これは僕が小学校5年生の頃の林間学校の時の話。僕達は長野の志賀高原に行った。

学校から志賀高原へ向かうバスの中で、バスガイドさんが注意喚起をした。

「この付近には猿が出ます。もしも猿を見かけたら、絶対大きな声をあげたりしないでくださいね!」

僕は話を聞きながら、猿なんて出るわけないと思いつつバスの外を見ると、カモシカがのそのそ歩いていたのでかなりビビった。世界最速でフラグを回収した瞬間である。


その日、ホテルに着き、夕食を済ませた帰りのこと。

エレベーターで僕達のグループの部屋のある階に着いたその瞬間である。

「猿だ!!!!」


と廊下の奥から声がした。隣のクラスのイトウ君の声だった。

一緒にいたグループの友人達も急な出来事にかなり焦り、機転を効かせたインテリメガネがエレベーターの「閉」ボタンを押した。

「マジ?」「やばいやばいやばい」

降り過ごしたエレベーターは上の階に到着し、僕たちはとりあえず降りた。

「マジで猿が出たとしたらここで降りるのもやばくないか?」

「先生に知らせた方が良くね?」

僕を含め、グループ内で作戦会議をしていた。

部屋に戻りたいが、下の階に降りるのが恐ろしいし、今廊下にいることさえ恐ろしかった。

「もしエレベーターに猿が乗ってきて、ここまで来たらもっとヤバいぞ」

普段あまり喋らないインテリメガネが深刻そうに告げたのを聞いて更に焦った。

冷静に考えてエレベーターに猿が乗るってどういう状況なのか分からないが、インテリメガネが言うなら乗るんだろう。

しかもエレベーターのランプはまたこの階に向けて上がってきていた。その事実に恐怖心はピークを迎え、とにかく自分たちの部屋に戻ってしまおうと、階段を駆け下りた。

部屋の前についた途端、廊下が騒がしい事に気付く。

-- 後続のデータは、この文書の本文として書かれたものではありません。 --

(** One query of [sumSpanRollups] finds the sums of the 5-minute rows. *)
Lemma segment_sums to s : segmentHeld to (dq_Interval q) cov s -> sg_From s < sg_To s ->
  segmentCovered (fun s f t => Some (CountSpanRollupBuckets (w_rollups w) s f t))
    (Some (fun f t => Some (SpansIngestedBetween (w_ingested w) f t))) s open = Some true ->
  exactSums q grp (partOf q (w_rollups g) s) ->
  map_Forall (fun _ n => in_int64 n) (sumRows q grp (segmentRows (dq_Scan q) (w_rollups w) s)) ->
  sumRows q grp (segmentRows (dq_Scan q) (w_rollups w) s) = sumRows q grp (partOf q (w_rollups g) s).
Proof.
  intros Hs Hlt Hc He Hi. apply map_eq. intros k. specialize (Hi k). pose proof (fun n => exactSums_small q grp (partOf q (w_rollups g) s) k n He) as Hsm.
  rewrite !sumRows_lookup in *. cbn zeta in *. rewrite (point_total noRows to s k Hs Hlt Hc) in *.
  pose proof (point_total (fun l => wrap64 (sumBy Received l)) to s k Hs Hlt Hc) as Et. cbn beta in Et.
  destruct (noRows _); [done|]. specialize (Hi _ eq_refl). specialize (Hsm _ eq_refl). f_equal.
  rewrite wrap64_id in Et by exact Hi. rewrite Et. apply wrap64_id. unfold small, in_int64 in *. lia.
Qed.

Lemma sumSpanRollups_spec to segs : Forall (segmentHeld to (dq_Interval q) cov) segs ->
  Complete (fun s f t => Some (CountSpanRollupBuckets (w_rollups w) s f t))
    (Some (fun f t => Some (SpansIngestedBetween (w_ingested w) f t))) segs open = Some true ->
  forall start e pre w0 totals w1, tiles start segs e -> w_rollups w0 = w_rollups w ->
  exactSums q grp (pre ++ mjoin ((fun s => partOf q (w_rollups g) s) <$> segs)) ->
  sumSpanRollups q grp segs (ofZ <$> sumRows q grp pre) w0 = (Some totals, w1) ->
  totals = ofZ <$> sumRows q grp (pre ++ mjoin ((fun s => partOf q (w_rollups g) s) <$> segs)).
Proof.
  induction 1 as [|s segs Hs Hh IH]; intros Hc start e pre w0 totals w1 Ht Ew He Hr; cbn [sumSpanRollups] in Hr.
  { injection Hr as <- _. by rewrite app_nil_r. }
  destruct Ht as (_ & Hlt & Ht). destruct (Z.rem _ _ =? 0); [|done]. cbn [negb] in Hr.
  apply M_bind_some in Hr as (sums & w2 & [Hq (E2 & _)]%attempt_some & Hr). rewrite Ew in Hq, E2.
  destruct (bool_decide _) eqn:Eb; [|done]. apply bool_decide_eq_true in Eb. injection Hq as <-.
  cbn [Complete] in Hc. destruct (segmentCovered _ _ s open) as [[|]|] eqn:Es; [|done..]. cbn in Hc.
  cbn [fmap list_fmap] in *. change (mjoin (?a :: ?l)) with (a ++ mjoin l) in *. rewrite app_assoc in He. rewrite app_assoc.
  destruct (exactSums_parts _ _ _ _ He) as [Hpre _]. destruct (exactSums_parts _ _ _ _ Hpre) as [_ Hpart].
  rewrite (segment_sums to s Hs Hlt Es Hpart Eb), addSums in Hr by done. by eapply IH.
Qed.
End DashboardCounts.
Lemma sort_appended now t ms :
  table_ok now t →
  merge_sort id_le (rows (appended (JObj ms) now t))
  = merge_sort id_le (rows t) ++ [fresh (JObj ms) now t].
Proof.
  intros Hok. pose proof (table_ok_appended now t ms Hok) as (_ & _ & Hnd).
  destruct Hok as (_ & Hdocs & _).
  apply (StronglySorted_unique_strong id_le).
  - intros x y Hx Hy Hxy Hyx.
    apply (same_id_same_doc (rows (appended (JObj ms) now t))); [done|..].
    + by rewrite <- (merge_sort_Permutation id_le).
    + unfold appended. cbn [rows].
      apply elem_of_app in Hy as [Hy|Hy]; apply elem_of_app; [left|by right].
      by rewrite <- (merge_sort_Permutation id_le).
    + unfold id_le in *. lia.
  - apply StronglySorted_merge_sort; apply _.
  - apply StronglySorted_app. split_and!.
    + intros x y Hx Hy. apply list_elem_of_singleton in Hy as ->.
      rewrite merge_sort_Permutation in Hx.
      rewrite Forall_forall in Hdocs. destruct (Hdocs x Hx) as (? & _).
      unfold id_le, fresh. cbn. lia.
    + apply StronglySorted_merge_sort; apply _.
    + repeat constructor.
  - rewrite !merge_sort_Permutation. done.
Qed.

(** X15.  On a well-formed database, [all] after an [insert] into an
    existing collection whose serial column has a value left returns what
    it returned before followed by the inserted document: the new
    document is listed last. *)
Theorem all_lists_inserted_document_last (db : Db) (c : string) (t : Table)
    (ms : list (string * Json)) :
  collection_name c = true →
  storable (JObj ms) = true →
  db_ok db →
  tables db !! c = Some t →
  next_id t ≤ serial_max →
  ∃ before r db',
    Database.all (pg := Pg.query) c db = (Ok before, db)
    ∧ Database.insert (pg := Pg.query) c (JObj ms) db = (Ok (Some r), db')
    ∧ Database.all (pg := Pg.query) c db' = (Ok (before ++ [r]), db').
Proof.
  intros Hc%collection_name_identifier _ Hdb Ht _.
  eexists _, _, _. split_and!.
  - unfold Database.all, Database.queryCollection, try_catch, pg_query.
    by rewrite (pg_all c Hc), Ht.
  - by rewrite (insert_cases c ms db Hc), Ht.
  - unfold Database.all, Database.queryCollection, try_catch, pg_query.
    rewrite (pg_all c Hc). cbn [tables set_table].
    rewrite lookup_insert_eq.
    rewrite (sort_appended _ _ _ (db_ok_table db c t Hdb Ht)).
    by rewrite fmap_app.
Qed.

Lemma all_lists_inserted_document_last_witness :
  collection_name "notes" = true
  ∧ storable (JObj []) = true
  ∧ db_ok Sample.db
  ∧ tables Sample.db !! "notes" = Some Sample.notes
  ∧ next_id Sample.notes ≤ serial_max
  ∧ ∃ before r db',
      Database.all (pg := Pg.query) "notes" Sample.db
        = (Ok before, Sample.db)
      ∧ Database.insert (pg := Pg.query) "notes" (JObj []) Sample.db
        = (Ok (Some r), db')
      ∧ Database.all (pg := Pg.query) "notes" db'
        = (Ok (before ++ [r]), db').
Proof.
  assert (Hok : db_ok Sample.db)
    by (apply (bool_decide_unpack _); vm_compute; exact I).
  assert (Hn : next_id Sample.notes ≤ serial_max)
    by (unfold serial_max; cbn; lia).
  split; [reflexivity|]. split; [reflexivity|]. split; [exact Hok|].
  split; [reflexivity|]. split; [exact Hn|].
  exact (all_lists_inserted_document_last Sample.db "notes" Sample.notes []
           eq_refl eq_refl Hok eq_refl Hn).
Defined.

(** X16.  To a reader a provisioned, empty collection and a missing one
    are the same: for a collection whose names are both free, every read
    returns the same result on the database before and after
    provisioning, the empty one. *)
Theorem missing_and_empty_collections_read_alike (db : Db) (c : string)
    (id : Z) (props : option (list string)) (ms : list (string * Json)) :
  collection_name c = true →
  from_option (λ ps, plain_fields ps = true) True props →
  storable (JObj ms) = true →
  free c db = true →
  free (c +:+ "_body_idx") db = true →
  (Database.all (pg := Pg.query) c (provisioned c db)).1
    = (Database.all (pg := Pg.query) c db).1
  ∧ (Database.find (pg := Pg.query) c (JObj ms) (provisioned c db)).1
    = (Database.find (pg := Pg.query) c (JObj ms) db).1
  ∧ (Database.tryGet (pg := Pg.query) c id props (provisioned c db)).1
    = (Database.tryGet (pg := Pg.query) c id props db).1
  ∧ (Database.get (pg := Pg.query) c id props (provisioned c db)).1
    = (Database.get (pg := Pg.query) c id props db).1
  ∧ (Database.tryFindOne (pg := Pg.query) c (JObj ms) (provisioned c db)).1
    = (Database.tryFindOne (pg := Pg.query) c (JObj ms) db).1
  ∧ (Database.findOne (pg := Pg.query) c (JObj ms) (provisioned c db)).1
    = (Database.findOne (pg := Pg.query) c (JObj ms) db).1
  ∧ (Database.all (pg := Pg.query) c db).1 = Ok []
  ∧ (Database.find (pg := Pg.query) c (JObj ms) db).1 = Ok []
  ∧ (Database.tryGet (pg := Pg.query) c id props db).1 = Ok None
  ∧ (Database.tryFindOne (pg := Pg.query) c (JObj ms) db).1 = Ok None.
Proof.
  intros Hc%collection_name_identifier Hp _ Ht%free_table _.
  assert (Hq : from_option (Forall (λ q, quote_free q = true)) True props).
  { destruct props as [ps|]; [|done]. by apply plain_fields_quote_free. }
  assert (Hnew : tables (provisioned c db) !! c = Some new_table).
  { cbn. apply lookup_insert_eq. }
  split_and!.
  - unfold Database.all, Database.queryCollection, try_catch, pg_query.
    by rewrite !(pg_all c Hc), Hnew, Ht.
  - unfold Database.find, Database.queryCollection, try_catch, pg_query.
    by rewrite !(pg_find c Hc), Hnew, Ht.
  - unfold Database.tryGet, Database.queryCollection, bind, try_catch,
      pg_query, ret.
    by rewrite !(pg_tryGet c Hc props id _ Hq), Hnew, Ht.
  - unfold Database.get, Database.tryGet, Database.queryCollection, bind,
      try_catch, pg_query, ret.
    by rewrite !(pg_tryGet c Hc props id _ Hq), Hnew, Ht.
  - unfold Database.tryFindOne, Database.queryCollection, bind, try_catch,
      pg_query, ret.
    by rewrite !(pg_tryFindOne c Hc), Hnew, Ht.
  - unfold Database.findOne, Database.tryFindOne, Database.queryCollection,
      bind, try_catch, pg_query, ret.
    by rewrite !(pg_tryFindOne c Hc), Hnew, Ht.
  - unfold Database.all, Database.queryCollection, try_catch, pg_query.
    by rewrite !(pg_all c Hc), Ht.
  - unfold Database.find, Database.queryCollection, try_catch, pg_query.
    by rewrite !(pg_find c Hc), Ht.
  - unfold Database.tryGet, Database.queryCollection, bind, try_catch,
      pg_query, ret.
    by rewrite !(pg_tryGet c Hc props id _ Hq), Ht.
  - unfold Database.tryFindOne, Database.queryCollection, bind, try_catch,
      pg_query, ret.
    by rewrite !(pg_tryFindOne c Hc), Ht.
Qed.

Lemma missing_and_empty_collections_read_alike_witness :
  collection_name "drafts" = true
  ∧ from_option (λ ps, plain_fields ps = true) True None
  ∧ storable (JObj []) = true
  ∧ free "drafts" Sample.db = true
  ∧ free ("drafts" +:+ "_body_idx") Sample.db = true
  ∧ (Database.get (pg := Pg.query) "drafts" 1 None
       (provisioned "drafts" Sample.db)).1
    = (Database.get (pg := Pg.query) "drafts" 1 None Sample.db).1.
Proof.
  split; [reflexivity|]. split; [exact I|]. split; [reflexivity|].
  split; [reflexivity|]. split; [reflexivity|].
  destruct (missing_and_empty_collections_read_alike Sample.db "drafts" 1
              None [] eq_refl I eq_refl eq_refl eq_refl)
    as (_ & _ & _ & Hget & _).
  exact Hget.
Defined.

(** X17.  Two sessions writing first into the same missing collection:
    when the other session's whole [insert] takes place right after this
    session's first attempt, this session's provisioning meets the
    existing table and its [insert] fails with [relation already exists];
    the other session's document is the only one stored. *)
Theorem racing_second_writer_fails (db : Db) (c : string)
    (mine theirs : list (string * Json)) :
  collection_name c = true →
  storable (JObj mine) = true →
  storable (JObj theirs) = true →
  free c db = true →
  free (c +:+ "_body_idx") db = true →
  Database.insert (pg := Racing.query) c (JObj mine)
    (db, [λ d, (Database.insert (pg := Pg.query) c (JObj theirs) d).2])
  = (Throw duplicate_table,
     ((Database.insert (pg := Pg.query) c (JObj theirs) db).2, []))
  ∧ tables (Database.insert (pg := Pg.query) c (JObj theirs) db).2 !! c
    = Some {| rows := [fresh (JObj theirs) (clock db) new_table];
              next_id := 2 |}.
Proof.
  intros Hc%collection_name_identifier _ _ Hfree Hidx.
  set (other := λ d, (Database.insert (pg := Pg.query) c (JObj theirs) d).2).
  change (Database.insert (pg := Pg.query) c (JObj theirs) db).2
    with (other db).
  assert (Hother : other db
            = set_table c (appended (JObj theirs) (clock db) new_table)
                (provisioned c db)).
  { unfold other.
    by rewrite (insert_cases c theirs db Hc), (free_table c db Hfree),
      Hfree, Hidx. }
  clearbody other. rewrite Hother.
  split; [|cbn; apply lookup_insert_eq].
  unfold Database.insert, Database.changeCollection,
    Database.createCollection, bind, try_catch, pg_query, ret, throw.
  unfold Racing.query at 1.
  rewrite (pg_insert c Hc). unfold exec_insert at 1.
  rewrite (free_table c db Hfree). cbn.
  rewrite Hother, (pg_createCollection c Hc).
  unfold relation_exists at 1. cbn [tables set_table].
  rewrite lookup_insert_eq.
  rewrite (bool_decide_eq_true_2 (is_Some (Some _))) by by eexists.
  done.
Qed.

Lemma racing_second_writer_fails_witness :
  collection_name "notes" = true
  ∧ storable (JObj [("a", JNum 2)]) = true
  ∧ storable (JObj [("a", JNum 1)]) = true
  ∧ free "notes" Pg.empty = true
  ∧ free ("notes" +:+ "_body_idx") Pg.empty = true
  ∧ (Database.insert (pg := Racing.query) "notes" (JObj [("a", JNum 2)])
       (Pg.empty,
        [λ d, (Database.insert (pg := Pg.query) "notes"
                 (JObj [("a", JNum 1)]) d).2])).1
    = Throw duplicate_table.
Proof.
  split; [reflexivity|]. split; [reflexivity|]. split; [reflexivity|].
  split; [reflexivity|]. split; [reflexivity|].
  exact (f_equal fst (proj1 (racing_second_writer_fails Pg.empty "notes"
           [("a", JNum 2)] [("a", JNum 1)] eq_refl eq_refl eq_refl eq_refl
           eq_refl))).
Defined.

(** X18.  For a collection name of lower-case letters and digits, the
    text of every statement the facade builds is one statement of the
    intended kind on that table (two for [createCollection]: the table,
    then its index), with the parameters it binds; a list of field names
    without quote, dollar sign and backslash becomes one
    [jsonb_build_object] call with a key and a member of [body] per
    name. *)
Theorem statements_parse_as_intended (c : string) (props : list string) :
  collection_name c = true →
  plain_fields props = true →
  parse (Statement.all c)
    = Some [SSelect {| sel_items := [IStar]; sel_table := c;
                       sel_where := None; sel_order := true;
                       sel_limit := None |}]
  ∧ parse (Statement.find c)
    = Some [SSelect {| sel_items := [IStar]; sel_table := c;
                       sel_where := Some (CContains "criteria");
                       sel_order := true; sel_limit := None |}]
  ∧ parse (Statement.tryFindOne c)
    = Some [SSelect {| sel_items := [IStar]; sel_table := c;
                       sel_where := Some (CContains "criteria");
                       sel_order := false; sel_limit := Some 1%nat |}]
  ∧ parse (Statement.tryGet (propsToColumns None) c)
    = Some [SSelect {| sel_items := [ICol "id"; ICol "created";
                                     ICol "updated"; IStar];
                       sel_table := c; sel_where := Some (CIdEq "id");
                       sel_order := false; sel_limit := Some 1%nat |}]
  ∧ parse (Statement.tryGet (propsToColumns (Some props)) c)
    = Some [SSelect {| sel_items :=
                         [ICol "id"; ICol "created"; ICol "updated";
                          ICall "jsonb_build_object"
                            (flat_map (λ p, [EStr p; EField "body" p]) props)
                            (Some "body")];
                       sel_table := c; sel_where := Some (CIdEq "id");
                       sel_order := false; sel_limit := Some 1%nat |}]
  ∧ parse (Statement.legacyGet c)
    = Some [SSelect {| sel_items := [IStar]; sel_table := c;
                       sel_where := Some (CIdEq "id");
                       sel_order := false; sel_limit := Some 1%nat |}]
  ∧ parse (Statement.insert c) = Some [SInsert c "body"]
  ∧ parse (Statement.update c) = Some [SUpdate c "body" "id"]
  ∧ parse (Statement.createCollection c)
    = Some [SCreateTable c; SCreateIndex (c +:+ "_body_idx") c].
Proof.
  intros Hc%collection_name_identifier Hq%plain_fields_quote_free.
  split_and!.
  - by apply parse_all.
  - by apply parse_find.
  - by apply parse_tryFindOne.
  - by apply parse_tryGet_star.
  - by apply parse_tryGet_fields.
  - by apply parse_legacyGet.
  - by apply parse_insert.
  - by apply parse_update.
  - by apply parse_createCollection.
Qed.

そして、隣のクラスの先生の声も聞こえた。

どうやら本当に猿が出てしまったらしい。

僕たちのグループはビビりながら部屋に戻り、大人しく布団をひいて寝る体制に入った。普通こういう時は枕投げしたりUNOやったりするものだろうけど、みんな猿が怖かった。猿は子供を黙らせる。

「猿ってマジでいるんだな.......」

「襲われたらどうしような.......」

そんなことを言い合いながら眠った。次の日は朝礼のために、6時にはみんな起きていた。

朝礼はホテルを出た広場で行う。

僕たちは1列に体育座りをした。朝礼が始まる。

「朝礼の前に、伝えたいことがあります」

昨日、猿の出た階にいた先生が話し始めた。

「昨日の夜、廊下に猿が出ました」

ザワつく生徒。怯え出す女子グループ。

そして、何故か笑い出す隣のクラスの男子グループ。それを見て僕は(一体何がおかしい?)というこれから逆転される主人公みたいな感情を抱いた。

先生は続ける。

「猿が出たのにも関わらず、猿だ!と叫んでいた人がいます。言語道断です。昨日バスガイドさんにも言われましたよね?動物園の猿とは違います。本当に野生の猿は危険なんですよ?ズケズケベラベラ」

説教が始まった。結局猿のことでセーブしないで電源をオフにした時のリセットさんばりに20分程説教され、肝心の朝礼は5分で終わった。野生の猿1匹で20分話せる先生、今考えるとなかなかにヤバいと思う。


しかし、この事件には真実が隠されていた。

朝礼の帰り際、僕たちのグループに寄ってきたタレコミ屋、ムラヤマ君によって真実が明らかになる。

「猿出てないよwww」

「は?」


隣のクラスにはアカツカ君という目がクリクリした男の子がいる。彼が昨日の晩御飯を終え、ホテルの廊下を歩いていたところ、イトウくんは彼を見つけて叫んだ。

「あっ猿だ!!!!」

そう、アカツカ君のあだ名は「猿」だったのだ。そこにたまたま通りかかった先生が声を聞き、イトウくんを部屋へと押し込み、「どうして逃げなかったの!!!!」とブチギレたらしかった。引くにひけなくなったイトウくんは「すみません.......」と言ってしまったことで猿が出たという事実が出来上がってしまったのである。

僕たちはそういえばアカツカ君のあだ名は猿だったな、と思い出し、部屋で死ぬほど笑った。多分小学校6年間で1番笑った。


そして、その真実は11歳の生徒たちによって隠されたまま、林間学校は終わった。

ちなみに次の日からアカツカ君のあだ名は「レッド」になった。もう誰も彼を猿と呼ぶ人はいない。